Когда что-то стареет, разве есть надежда, что оно постоит за себя,
полное свежести и юношеской страсти? Все, что приближается к концу,
ослабевает. Солнце, например, на закате посылает менее теплые и
не столь прекрасные лучи. Луна становится тонкой, когда она убывает.
Дерево, некогда зеленое и плодоносное. становится голым, с усохшими
ветками. Старость останавливает течение весны, и ее щедрые потоки
превращаются в слабые ручейки. Это приговор, вынесенный миру: это
закон Бога: все, что родилось, должно умереть, то, что выросло,
должно состариться, то, что было сильным, должно стать слабым, то,
что было великим, должно стать ничтожным: и эта утрата силы и величия
ведет к исчезновению" (Cyprianus. Ad Demetrianum. 3).

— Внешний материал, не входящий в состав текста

(** [float(N)] is at least [N] for a positive integer of at most 53 bits
    (it is [N] itself). *)
Lemma of_int_lower (N : Z) (x : F64.float) :
  1 <= N <= 2 ^ 53 ->
  F64.of_int N = Ok x ->
  exists m e, x = S754_finite false m e /\ F64.at_least (Zpos m) e N.
Proof.
  intros HN. unfold F64.of_int, binary_normalize.
  destruct N as [|p|p]; try lia.
  unfold binary_round.
  assert (H0 : F64.at_least (Zpos p) 0 (Zpos p)) by (unfold F64.at_least; simpl; lia).
  pose proof (@shl_align_exact p 0
                (fexp F64.prec F64.emax (Zpos (digits2_pos p) + 0)) _ H0) as H1.
  destruct (shl_align p 0 _) as [mz ez]. cbn [fst snd] in H1.
  pose proof (@binary_round_aux_lower (Zpos mz) ez (Zpos p) loc_Exact HN H1) as H2.
  destruct (binary_round_aux F64.prec F64.emax false (Zpos mz) ez loc_Exact)
    as [s|s| |s m e]; try contradiction.
  - destruct s; [contradiction | discriminate].
  - destruct s; [contradiction|].
    intros H. injection H as <-. now exists m, e.
Qed.

Lemma at_least_mul (a b e1 e2 K : Z) :
  0 <= K -> 0 < b ->
  F64.at_least a e1 K -> F64.at_least b e2 1 -> F64.at_least (a * b) (e1 + e2) K.
Proof.
  unfold F64.at_least. intros HK Hb H1 H2.
  set (t := Z.max (- e1) 0 + Z.max (- e2) 0 - Z.max (- (e1 + e2)) 0).
  assert (Ht : 0 <= t) by (unfold t; lia).
  assert (Hpt : 0 < 2 ^ t) by (apply Z.pow_pos_nonneg; lia).
  apply (Z.mul_le_mono_pos_r _ _ (2 ^ t) Hpt).
  rewrite <- !Z.mul_assoc, <- !Z.pow_add_r by lia.
  replace (Z.max (- (e1 + e2)) 0 + t)
    with (Z.max (- e1) 0 + Z.max (- e2) 0) by (unfold t; lia).
  replace (Z.max (e1 + e2) 0 + t)
    with (Z.max e1 0 + Z.max e2 0) by (unfold t; lia).
  rewrite !Z.pow_add_r by lia.
  assert (0 < 2 ^ Z.max (- e1) 0) by (apply Z.pow_pos_nonneg; lia).
  assert (0 < 2 ^ Z.max (- e2) 0) by (apply Z.pow_pos_nonneg; lia).
  assert (0 < 2 ^ Z.max e1 0) by (apply Z.pow_pos_nonneg; lia).
  assert (0 < 2 ^ Z.max e2 0) by (apply Z.pow_pos_nonneg; lia).
  rewrite Z.mul_1_l in H2.
  transitivity (a * 2 ^ Z.max e1 0 * 2 ^ Z.max (- e2) 0); [nia|].
  assert (0 <= a * 2 ^ Z.max e1 0) by nia.
  nia.
Qed.

(** A float above 1.0 is a finite value of at least 1, or the positive
    infinity. *)
Lemma above_one (x : F64.float) :
  F64.valid x -> F64.ltb F64.one x = true ->
  x = S754_infinity false
  \/ exists m e, x = S754_finite false m e /\ F64.at_least (Zpos m) e 1.
Proof.
  intros Hv Hlt. unfold F64.ltb, SFltb, F64.one in Hlt.
  destruct x as [s|s| |s m e]; try discriminate.
  - destruct s; [discriminate | now left].
  - destruct s; [discriminate|]. right. exists m, e. split; [reflexivity|].
    unfold F64.valid, valid_binary, bounded, canonical_mantissa in Hv.
    apply andb_true_iff in Hv as [Hc _]. apply Z.eqb_eq in Hc.
    pose proof (digits2_bounds m) as Hd.
    unfold F64.at_least. rewrite Z.mul_1_l.
    destruct (Z.le_gt_cases 0 e) as [He|He].
    + rewrite (Z.max_r (- e) 0), (Z.max_l e 0) by lia.
      assert (0 < 2 ^ e) by (apply Z.pow_pos_nonneg; lia).
      change (2 ^ 0) with 1. nia.
    + rewrite (Z.max_l (- e) 0), (Z.max_r e 0) by lia.
      change (2 ^ 0) with 1. rewrite Z.mul_1_r.
      unfold SFcompare in Hlt.
      destruct (Z.compare (-52) e) eqn:Hcmp; try discriminate.
      * apply Z.compare_eq_iff in Hcmp. subst e.
        change (Pos.compare_cont Eq 4503599627370496 m)
          with (4503599627370496 ?= m)%positive in Hlt.
        destruct (4503599627370496 ?= m)%positive eqn:Hm; try discriminate.
        pose proof (proj1 (Pos.compare_lt_iff _ _) Hm) as Hm'.
        change (- (-52)) with 52.
        change (2 ^ 52) with 4503599627370496. lia.
      * pose proof (proj1 (Z.compare_lt_iff _ _) Hcmp) as Hlow.
        unfold fexp, emin, F64.prec, F64.emax in Hc.
        assert (Hdm : Zpos (digits2_pos m) = 53) by lia.
        rewrite Hdm in Hd.
        transitivity (2 ^ 52); [apply Z.pow_le_mono_r; lia | lia].
Qed.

Возможно, некоторый отголосок Киприанова пессимизма есть и в озабоченных
голосах нашего поколения, осознавшего угрозу истощения естественных
ресурсов Земли. Знакомы мы и с идеей космической смерти, поскольку
западные физики в свое время предсказали распад всей материи, гак
называемую тепловую смерть Вселенной, в соответствии со вторым началом
термодинамики. Впрочем, идея эта нынче оспаривается [+3].
"Человечество молодо... Наша цивилизация находится все еще
в своем раннем детстве, а Земля не прошла и половины своей истории;
ей сейчас более четырех миллиардов лет, но через четыре миллиарда
лет она, видимо, все еще будет существовать" [*1].
Западные защитники предопределения или детерминизма в судьбах цивилизаций
обращаются к закону старения и смерти, который, как они полагают,
распространяется на всю сферу планетарной жизни. Один из наиболее
известных представителей этой школы Освальд Шпенглер, утверждает,
что цивилизацию можно сравнить с организмом, а значит, она проходит
периоды детства, юности, зрелости и старости. Но мы уже показали
выше, что общества не являются организмами, с какой бы стороны их
ни рассматривали. В субъективных понятиях это умопостигаемые поля
исследования; а в объективных понятиях они представляют собой основу
пересечения полей активности отдельных индивидуумов, энергия которых
и есть та жизненная сила, что творит историю общества.
Кто может утверждать или предсказать, каковы будут характеры и
типы взаимодействий между всеми этими действующими лицами и сколько
появится их на сцене истории? Догматически твердить вслед за Шпенглером,
что каждому обществу предопределен срок существования, столь же
глупо, как и требовать, чтобы каждая пьеса состояла из одинакового
числа актов.
Шпенглер не усиливает детерминистский взгляд, когда он отказывается
продолжить аналогию организма с видом или родом. "Жизнь любой
группы организмов включает среди прочего определенное время существования
и определенный темп развития: и никакая морфология истории не может
освободиться от этих понятий... Время жизни поколения - для какого
бы существа оно ни рассматривалось - является числовым значением
почти мистического свойства. И эти соотношения также действительны
для цивилизаций - в некотором смысле об этом раньше никогда не думали.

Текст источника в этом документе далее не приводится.